After months of inaction, however, TransCanda's project has made huge gains this week, and the API's call to action comes after several key votes.
On Wednesday, the House passed its fifth attempt at greenlighting the project under no additional conditions. The Senate has yet to take up the issue, but has previously blocked similar measures.
On Tuesday, Nebraska Gov. Dave Heineman singed into law a bill that will allow the Nebraska Department of Environmental Quality to evaluate the route of every pipeline in the state, the Keystone XL among them.
Obama early in the year scuttled the pipeline project when he failed to approve the company's permit application, but on Feb. 27, the White House backed TransCanada's proposal to build the southern half, from Cushing to the Texas coast, as a separate project.
The White House, at the time, welcomed news the company was ready to resubmit its permit. Obama then said in March that he would fast-track the construction of the pipeline's southern portion as an independent endeavor, unrelated to the larger northern portion, which has to cross the U.S.-Canada border.

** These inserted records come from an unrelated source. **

(** [ResourceRefreshWorker::refresh_remote_rule_set]: an interrupted fetch is no
    failure of the source. *)
Definition remote_refresh (x : RefreshRuntime) (id : string) (now : Z) (load : LoadResult)
    (others : RefreshRuntime -> RefreshRuntime) :
    result WorkerError (ResourceSnapshot T) * RefreshRuntime :=
  let '(res, x1) := begin_due x id now in
  match res with
  | Err e => (Err (WorkerBegin e), x1)
  | Ok p =>
    let x2 := others x1 in
    match load with
    | Loaded s => publish_or_abandon x2 p (with_epoch s (rp_epoch p)) now
    | LoadInterrupted => (Err WorkerLoad, (refresh_abandon x2 p).2)
    | LoadFailed => (Err WorkerLoad, (runtime_fail x2 p now).2)
    end
  end.

(** ** Reachable states *)

(** The runtime with every permit it has issued so far. The backoff starts at one
    second, as the program configures it; state is taken over from an older runtime
    before the first reservation; tokens have not wrapped around. *)
Inductive refresh_reachable : RefreshRuntime -> list RefreshPermit -> Prop :=
| rf_new r p due : base_delay (backoff p) = 1 -> 0 <= update_interval p -> 0 <= max_delay (backoff p) ->
    0 <= due -> refresh_reachable (refresh_runtime_new r p due) []
| rf_merge x ps y qs allowed : refresh_reachable x ps -> refresh_reachable y qs ->
    co_resources (rr_coordinator x) = ∅ -> refresh_reachable (refresh_merge_state x y allowed) ps
| rf_register x ps id due : refresh_reachable x ps -> 0 <= due ->
    refresh_reachable (refresh_register x id due).2 ps
| rf_begin x ps id now p x' : refresh_reachable x ps -> 0 <= now ->
    co_next_token (rr_coordinator x) < u64_max -> begin_due x id now = (Ok p, x') ->
    refresh_reachable x' (p :: ps)
| rf_publish x ps p c now : refresh_reachable x ps -> p ∈ ps -> 0 <= now ->
    refresh_reachable (runtime_publish x p c now).2 ps
| rf_fail x ps p now : refresh_reachable x ps -> p ∈ ps -> 0 <= now ->
    refresh_reachable (runtime_fail x p now).2 ps
| rf_abandon x ps p : refresh_reachable x ps -> p ∈ ps -> refresh_reachable (refresh_abandon x p).2 ps
| rf_cancel x ps id p : refresh_reachable x ps -> p ∈ ps ->
    refresh_reachable (runtime_cancel x id p).2 ps
| rf_shutdown x ps : refresh_reachable x ps -> refresh_reachable (refresh_shutdown x) ps.

End Refresh.

(** ** Backoff *)

Lemma sat_add64_mono a b c : b <= c -> sat_add64 a b <= sat_add64 a c.
Proof. unfold sat_add64. lia. Qed.

Lemma backoff_delay_one b n :
  base_delay b = 1 -> 1 <= n -> backoff_delay b n = Z.min (2 ^ Z.min (n - 1) 63) (max_delay b).
Proof.
  intros Hb Hn. unfold backoff_delay, checked_shl64, sat_sub. rewrite Hb.
  rewrite (Z.max_r 0 (n - 1)) by lia. rewrite (proj2 (Z.ltb_lt (Z.min (n - 1) 63) 64)) by lia. cbn [default].
  rewrite Z.shiftl_1_l. unfold wrap64. rewrite Z.mod_small; [done|].
  split; [apply Z.pow_nonneg; lia|]. apply Z.pow_lt_mono_r; lia.
Qed.

Lemma backoff_delay_mono b m n :
  base_delay b = 1 -> 1 <= m <= n -> backoff_delay b m <= backoff_delay b n.
Proof.
  intros Hb Hmn. rewrite !backoff_delay_one by (done || lia).
  apply Z.min_le_compat_r, Z.pow_le_mono_r; lia.
Qed.

(** The delay after [n] consecutive failures doubles from one second up to the
    configured maximum when the base delay is 1, as the program has it. The shift
    does not check for overflow, though: with an even base delay the bits are
    shifted out and from the 64th failure on there is no delay at all. *)
Theorem backoff_delay_spec b n :
  1 <= n -> 0 <= max_delay b ->
  (base_delay b = 1 -> backoff_delay b n = Z.min (2 ^ Z.min (n - 1) 63) (max_delay b)) /\
  (Z.even (base_delay b) = true -> 64 <= n -> backoff_delay b n = 0).
Proof.
  intros Hn Hm. split; [intros Hb; by apply backoff_delay_one|]. intros He H64.
  unfold backoff_delay, checked_shl64, sat_sub.
  replace (Z.min (Z.max 0 (n - 1)) 63) with 63 by lia. cbn [Z.ltb]. change (63 <? 64) with true. cbn [default].
  apply Z.even_spec in He as [k ->]. rewrite Z.shiftl_mul_pow2 by lia. unfold wrap64.
  change (2 ^ 64) with (2 * 2 ^ 63). replace (2 * k * 2 ^ 63) with (k * (2 * 2 ^ 63)) by ring.
  rewrite Z.mod_mul by done. by apply Z.min_l.
Qed.

(** ** The invariant *)

Section RefreshInv.
Context {T : Type}.
Implicit Types (x : RefreshRuntime (T := T)) (c : Coordinator (T := T)) (p : RefreshPermit)
  (s : ResourceSchedule).

(** A schedule of the runtime: active with a deadline, or stopped without one. *)
Record schedule_ok (pol : ResourceSchedulePolicy) s : Prop := {
  so_policy : sc_policy s = pol;
  so_due : sc_stopped s = None -> exists d, sc_next_due s = Some d /\ 0 <= d;
  so_stopped : sc_stopped s <> None -> sc_next_due s = None;
  so_failures : 0 <= sc_failures s
}.

(** A schedule and the coordinator's state of the same resource. The coordinator never
    counts more failures nor asks for a later retry than the schedule. *)
Record agrees s (r : ResourceState) : Prop := {
  ag_failures : 0 <= rs_failures r <= sc_failures s;
  ag_retry : forall d, sc_next_due s = Some d -> rs_retry_not_before r <= d;
  ag_stopped : sc_stopped s <> None -> rs_in_flight r = None
}.

(** A reservation belongs to an issued permit and is newer than what it replaces. *)
Record flight_ok (ps : list RefreshPermit) (id : string) (r : ResourceState) (f : InFlight) : Prop := {
  fo_epoch : if_epoch f = rs_next_epoch r;
  fo_expected : forall v, if_expected f = Some v -> rv_epoch v < if_epoch f;
  fo_permit : mk_refresh_permit id (if_epoch f) (if_expected f) (if_token f) ∈ ps
}.
Lemma key_of_keyed ps rt r k : request_ok r -> key_of ps rt r k -> keyed r k.
Proof.
  intros Q [(qn & c & (_ & _ & Hc) & Hk)|(qn & c & d & (_ & _ & Hc) & _ & _ & _ & Hk)].
  - unfold eligible_fast_key in Hk. destruct (fast_cache_eligible ps c); [|done].
    apply fast_key_build in Hk as (ns & Hn & B). exists ns, None. eexists _, _.
    split_and!; [..|exact B].
    + by eapply valid_context_namespace.
    + apply wire_none.
    + apply Q.
    + by apply valid_fast_dims.
  - apply resolved_key_build in Hk as (ns & Hn & B).
    destruct (prepared_query_subnet rt (rd_upstream d) r (rd_ecs d) Q) as (s & Ho & Hs).
    rewrite Hs in B. exists ns, s. eexists _, _. split_and!; [..|exact B].
    + by eapply valid_context_namespace.
    + done.
    + apply Q.
    + by apply valid_resolved_dims.
Qed.

(** The key the upstream is asked under. *)
Lemma upstream_key_of ps rt r qn c d k :
  placed sha256 ps r qn c -> evaluate_route (ps_index ps) c (Some qn) = Ok d ->
  upstream_key sha256 (prepare_query rt (rd_upstream d) (dq_query r) (rd_ecs d) (dq_client_addr r))
    (eligible_fast_key sha256 ps c r) (cache_semantics_fingerprint sha256 ps c)
    (into_resolution_plan c d) r = Some k ->
  match eligible_fast_key sha256 ps c r with
  | Some _ => fast_key_of ps r k
  | None => resolved_key_of ps rt r k
  end.
Proof.
  intros Hp Hd. unfold upstream_key. destruct (pq_member_queries _) eqn:Hm; [done|].
  destruct (eligible_fast_key sha256 ps c r) eqn:Ek.
  - intros [= <-]. by exists qn, c.
  - intros Hk. exists qn, c, d. by split_and!.
Qed.

(** What other tasks do keeps the cache coherent, and the completion a follower gets
    is one for the key it waits on. *)
Record env_ok ps rt (r : DnsRequest) (e : ResolveEnv (S := S)) : Prop := {
  eo_fast : forall g, coherent g -> coherent (le_others (rv_fast e) g);
  eo_lookup : forall g, coherent g -> coherent (le_others (rv_lookup e) g);
  eo_reserve : forall g, coherent g -> coherent (rv_before_reserve e g);
  eo_exchange : forall g, coherent g -> coherent (rv_during_exchange e g);
  eo_completion : forall k rec, key_of ps rt r k -> rv_completion e = Ok (LC_Ready rec) ->
    answers_key k (response (entry rec))
}.

(** The record an answer from the cache is made of: the one the Fast lookup found in
    the cache under the request's Fast key; for a request without such a key, the one
    the second lookup found under its Resolved key; or the one the load it waited for,
    under either key, completed with. *)
Inductive cached_record ps rt r (e : ResolveEnv (S := S)) (f : F) : CacheKey -> CacheRecord -> Prop :=
| found_fast k rec :
    fast_key_of ps r k -> held (rv_fast e) f k rec -> cached_record ps rt r e f k rec
| found_resolved k rec :
    resolved_key_of ps rt r k -> held (rv_lookup e) f k rec -> cached_record ps rt r e f k rec
| handed_over k rec :
    key_of ps rt r k -> rv_completion e = Ok (LC_Ready rec) -> cached_record ps rt r e f k rec.

Lemma cached_record_key ps rt r e f k rec : cached_record ps rt r e f k rec -> key_of ps rt r k.
Proof. intros []; [by left|by right|done]. Qed.

(** A cached answer as it is given to the client. *)
Definition cached_answer ps rt (r : DnsRequest) e f (resp : CanonicalResponse) : Prop :=
  exists k rec, cached_record ps rt r e f k rec /\ answers_key k (response (entry rec)) /\
    same_but_ttl resp (response (entry rec)).

Definition commits_coherently (c : option CacheCommitCandidate) : Prop :=
  forall cand, c = Some cand ->
    answers_key (req_key (cc_request cand)) (req_response (cc_request cand)).

(** What an upstream result is worth: a cache result is a cached answer, a commit
    candidate answers its key. *)
Definition result_coherent ps rt (r : DnsRequest) e f0 (x : PolicyUpstreamResult) : Prop :=
  (pu_source x = SrcCache -> exists resp, pu_outcome x = PU_Response resp /\
     cached_answer ps rt r e f0 resp) /\
  commits_coherently (pu_commit x).

Lemma load_coherent f0 f ps rt r upstream q key miss e res f' :
  coherent f -> request_ok r -> env_ok ps rt r e -> key_of ps rt r key ->
  query_question q = query_question (dq_query r) ->
  load f rt r upstream q key miss e = (res, f') ->
  coherent f' /\ forall x, res = Some x -> result_coherent ps rt r e f0 x.
Proof.
  intros Hf Q E K Hq.
  assert (Hu : forall s o y, (fun z => result_upstream z s) <$> o = Some y ->
    result_coherent ps rt r e f0 y).
  { intros s o y (z & _ & ->)%fmap_Some. by split. }
  unfold load. destruct (facade_reserve_load _ _ _ _) as [lr f1] eqn:Er.
  apply reserve_coherent in Er; [|by apply (eo_reserve _ _ _ _ E)].
  destruct lr as [[gen|gen]|err].
  - pose proof (eo_exchange _ _ _ _ E f1 Er) as Hx. unfold lead.
    destruct (exchange _ _ _ _ _) as [x|]; [|intros [= <- <-]; split; [by apply drop_lease_coherent|done]].
    destruct (xr_outcome x) as [resp|fl|reason].
    2, 3: intros [= <- <-]; split; [by apply drop_lease_coherent|]; intros y [= <-]; by split.
    destruct (matches_query resp q) eqn:Hm; cbn [negb].
    2: { intros [= <- <-]. split; [by apply drop_lease_coherent|]. intros y [= <-]. by split. }
    intros [= <- <-]. split; [done|]. intros y [= <-]. split; [done|]. intros cand [= <-]. cbn.
    exists r. split_and!; [done|by eapply key_of_keyed|]. unfold matches_query in *. by rewrite <-Hq.
  - destruct (rv_completion e) as [[rec| |fl]|err] eqn:Ec.
    + intros [= <- <-]. split; [done|]. intros y [= <-]. split; [|done]. intros _.
      eexists. split; [done|]. exists key, rec.
      split_and!; [by apply handed_over|by eapply (eo_completion _ _ _ _ E)|apply same_fresh].
    + intros [= <- <-]. split; [done|]. apply Hu.
    + destruct fl; intros [= <- <-]; (split; [done|]); try apply Hu. intros y [= <-]. by split.
    + intros [= <- <-]. split; [done|]. apply Hu.
  - intros [= <- <-]. split; [done|]. apply Hu.
Qed.

Lemma second_lookup_coherent f ps rt r d key deadline miss e use f' refresh :
  coherent f -> env_ok ps rt r e ->
  second_lookup f d key deadline miss (rv_lookup e) = (use, f', refresh) ->
  coherent f' /\ forall rec resp st, use = LU_Answer rec resp st ->
    miss = None /\ held (rv_lookup e) f key rec /\ answers_key key (response (entry rec)) /\
    same_but_ttl resp (response (entry rec)).
Proof.
  intros Hf E. unfold second_lookup. destruct miss as [m|].
  - intros [= <- <- <-]. split; [done|by intros].
  - intros [Hc Hu]%consult_coherent; [|done|apply E]. split; [done|]. intros rec resp st H.
    split; [done|]. by eapply Hu.
Qed.

(** The completion given for an upstream result. *)
Definition completion_coherent ps rt (r : DnsRequest) e f0 (cp : DnsCoreCompletion) : Prop :=
  (forall o, cp_observation cp = Some o -> ob_source o = SrcCache ->
     exists resp, cp_result cp = Ok (CO_Response resp) /\ cached_answer ps rt r e f0 resp) /\
  commits_coherently (cp_commit cp).

Lemma cached_answer_matches ps rt r e f resp :
  request_ok r -> cached_answer ps rt r e f resp -> matches_query resp (dq_query r) = true.
Proof.
  intros Q (k & rec & K & A & Hs). apply cached_record_key, key_of_keyed in K; [|done].
  pose proof (answers_key_matches r k _ Q K A) as Hm. by apply (same_answers _ _ _ Hs).
Qed.

Lemma upstream_completion_coherent (f f0 : F) ps rt r e plan rule x :
  request_ok r -> result_coherent ps rt r e f0 x ->
  completion_coherent ps rt r e f0 (upstream_completion f r plan rule x).
Proof.
  intros Q [Hc Hp]. split; [|done]. intros o [= <-] Ho. cbn in Ho.
  destruct (Hc Ho) as (resp & Hx & Ha). unfold upstream_completion, cp_result. rewrite Hx.
  rewrite (cached_answer_matches _ _ _ _ _ _ Q Ha). eexists. split; [done|].
  destruct Ha as (k & rec & K & A & Hs). exists k, rec. split_and!; [done|done|].
  apply same_override. destruct (core_negative_ttl_max f); [|done].
  destruct (is_negative resp); [|done]. by apply same_cap.
Qed.

(** The second lookup is only made without a Fast key, and then nothing has been done
    to the cache yet. *)
Lemma resolve_decided_coherent f0 f ps rt ttl r qn c d miss e cp f' refresh :
  request_ok r -> coherent f -> env_ok ps rt r e ->
  placed sha256 ps r qn c -> evaluate_route (ps_index ps) c (Some qn) = Ok d ->
  (miss = None -> eligible_fast_key sha256 ps c r = None /\ f = f0) ->
  resolve_decided sha256 f ps rt ttl r c d (eligible_fast_key sha256 ps c r) miss e = (cp, (f', refresh)) ->
  coherent f' /\ completion_coherent ps rt r e f0 cp.
Proof.
  intros Q Hf E Hp Hd Hmiss. unfold resolve_decided. cbn [rp_hosts into_resolution_plan].
  destruct (rd_hosts d) as [h|].
  { destruct (pi_hosts _ !! h); intros [= <- <- <-]; (split; [done|]); by split; [intros o [= <-]|]. }
  unfold resolve_upstream. cbn [rp_upstream rp_ecs into_resolution_plan].
  destruct (upstream_key _ _ _ _ _ _) as [k|] eqn:Ek.
  - pose proof (upstream_key_of ps rt r qn c d k Hp Hd Ek) as Hk.
    assert (K : key_of ps rt r k) by (destruct (eligible_fast_key sha256 ps c r); [by left|by right]).
    destruct (second_lookup _ _ _ _ _ _) as [[use f1] rf] eqn:El.
    eapply second_lookup_coherent in El as [Hf1 Hu]; [|done..]. destruct use as [rec resp st|m].
    + intros [= <- <- <-]. split; [done|]. apply upstream_completion_coherent; [done|].
      split; [|done]. intros _. exists resp. split; [done|].
      destruct (Hu _ _ _ eq_refl) as (Hn & Hh & ? & ?). destruct (Hmiss Hn) as [He <-]. rewrite He in Hk.
      exists k, rec. split_and!; [by apply found_resolved|done..].
    + destruct (load _ _ _ _ _ _ _ _) as [res f2] eqn:Elo.
      eapply (load_coherent f0 _ ps) in Elo as [Hf2 Hr]; [|done..|by apply prepared_question].
      destruct res as [x|]; intros [= <- <- <-]; (split; [done|]).
      * apply upstream_completion_coherent; [done|]. by apply Hr.
      * by split; [intros o [= <-]|].
  - destruct (_ <$> _) as [x|] eqn:Ex; intros [= <- <- <-]; (split; [done|]).
    + apply upstream_completion_coherent; [done|]. apply fmap_Some in Ex as (z & _ & ->). by split.
    + by split; [intros o [= <-]|].
Qed.

(** *** Commits *)

Lemma write_coherent f q t0 t1 res f' :
  coherent f -> answers_key (req_key q) (req_response q) ->
  write_response f q t0 t1 = (res, f') -> coherent f'.
Proof.
  intros Hf Ha. unfold write_response. destruct (negb _); [by intros [= _ <-]|].
  destruct (admit_response _ _ _ _ _) as [[e|rej]|err] eqn:Hadm; [|by intros [= _ <-]..].
  destruct (cs_cas _ _ _ _ _ _ _) as [r s'] eqn:Hc.
  apply cs_cas_law in Hc as (Hok & Hst & _); [|apply Hf].
  assert (Hc : coherent (set_store f s')).
  { split; [done|]. intros k rec Hk. apply Hst in Hk as [Hk|(-> & v & -> & _)]; [by apply Hf|]. cbn.
    by apply admit_accepted in Hadm as (ttl & _ & _ & _ & _ & _ & _ & -> & _). }
  destruct r; by intros [= _ <-].
Qed.

Lemma commit_write_coherent f q ck w f' :
  coherent f -> answers_key (req_key q) (req_response q) ->
  commit_write f q ck = (w, f') -> coherent f'.
Proof.
  intros Hf Ha. unfold commit_write. destruct (write_response f _ _ _) as [w1 f1] eqn:E1.
  apply write_coherent in E1 as Hf1; [|done|done]. intros H.
  repeat case_match; simplify_eq; try done. by eapply write_coherent in H.
Qed.

Lemma commit_coherent f q gen timeout ck o woken f' :
  coherent f -> answers_key (req_key q) (req_response q) ->
  commit f q gen timeout ck = (o, woken, f') -> coherent f'.
Proof.
  intros Hf Ha. unfold commit. destruct (commit_write f _ ck) as [w f2] eqn:E2.
  apply commit_write_coherent in E2 as Hf2; [|done|done].
  destruct (commit_completion w _) as [o1 c1].
  unfold facade_publish_load. destruct (cs_publish _ _ _ _) as [[r wk] s'] eqn:E3.
  apply cs_publish_law in E3 as [Hok Hst]; [|apply Hf2].
  assert (Hc : coherent (set_store f2 s')).
  { split; [done|]. intros k rec. cbn. rewrite Hst. apply Hf2. }
  destruct r; by intros [= _ _ <-].
Qed.

Lemma resolve_completion_coherent f ps rt ttl r e cp f' refresh :
  request_ok r -> coherent f -> env_ok ps rt r e ->
  resolve_with_metadata sha256 f ps rt ttl r e = (cp, (f', refresh)) ->
  coherent f' /\ completion_coherent ps rt r e f cp.
Proof.
  intros Q Hf E H. revert H. assert (Hfail : completion_coherent ps rt r e f (failed r)) by (by split).
  unfold resolve_with_metadata. destruct (_ || _); [intros [= <- <- <-]; by split_and!|].
  destruct (config_id_ok _) eqn:Hid; cbn [negb]; [|intros [= <- <- <-]; by split_and!].
  destruct (request_qname r) as [qn|] eqn:Hqn; [|intros [= <- <- <-]; by split_and!].
  destruct (prepare_context _ _ _) as [c|] eqn:Hc; [|intros [= <- <- <-]; by split_and!].
  assert (Hp : placed sha256 ps r qn c) by done.
  assert (Hx : forall g miss rf, coherent g ->
    (miss = None -> eligible_fast_key sha256 ps c r = None /\ g = f) ->
    resolve_context sha256 g ps rt ttl r qn c miss rf e = (cp, (f', refresh)) ->
    coherent f' /\ completion_coherent ps rt r e f cp).
  { intros g miss rf Hg Hmiss. unfold resolve_context.
    destruct (evaluate_route _ _ _) as [d|] eqn:Hd; [|intros [= <- <- <-]; by split_and!].
    by apply (resolve_decided_coherent f _ _ _ _ _ qn). }
  destruct (eligible_fast_key _ _ _ _) as [k|] eqn:Ek; [|by apply Hx].
  assert (Hk : fast_key_of ps r k) by (by exists qn, c).
  destruct (consult _ _ _ _ _) as [[use f1] rf] eqn:El.
  apply consult_coherent in El as [Hf1 Hu]; [|done|apply E]. destruct use as [rec resp st|m].
  2: by apply Hx.
  intros [= <- <- <-]. split; [done|]. split; [|done]. intros o _ _.
  destruct (Hu _ _ _ eq_refl) as (Hh & Ha & Hs).
  assert (Hca : cached_answer ps rt r e f resp) by (exists k, rec; split_and!; [by apply found_fast|done..]).
  unfold cached_completion, cp_result. rewrite (cached_answer_matches _ _ _ _ _ _ Q Hca).
  eexists. split; [done|]. exists k, rec. split_and!; [by apply found_fast|done|]. by apply same_override.
Qed.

Obama, has said, however, he will veto the measure the House passed Wednesday.
The API said the White House should stop offering excuses, and approve the pipeline.
The stars are aligning for America's energy future, and President Obama should make the right choice now and approve the entire Keystone XL pipeline, said API President and CEO Jack Gerard. The president's concerns about the sensitive Sand Hills area of Nebraska have been addressed. There are no more excuses. Mr. President, let's get this energy and job creating project started now.
Brian McManus, a spokesman for the Nebraska Department of Environmental Quality, said the pipeline's new route has as much as nine months of public comment and review to go before it gets a final decision from Heineman. The proposal is currently open to public comment.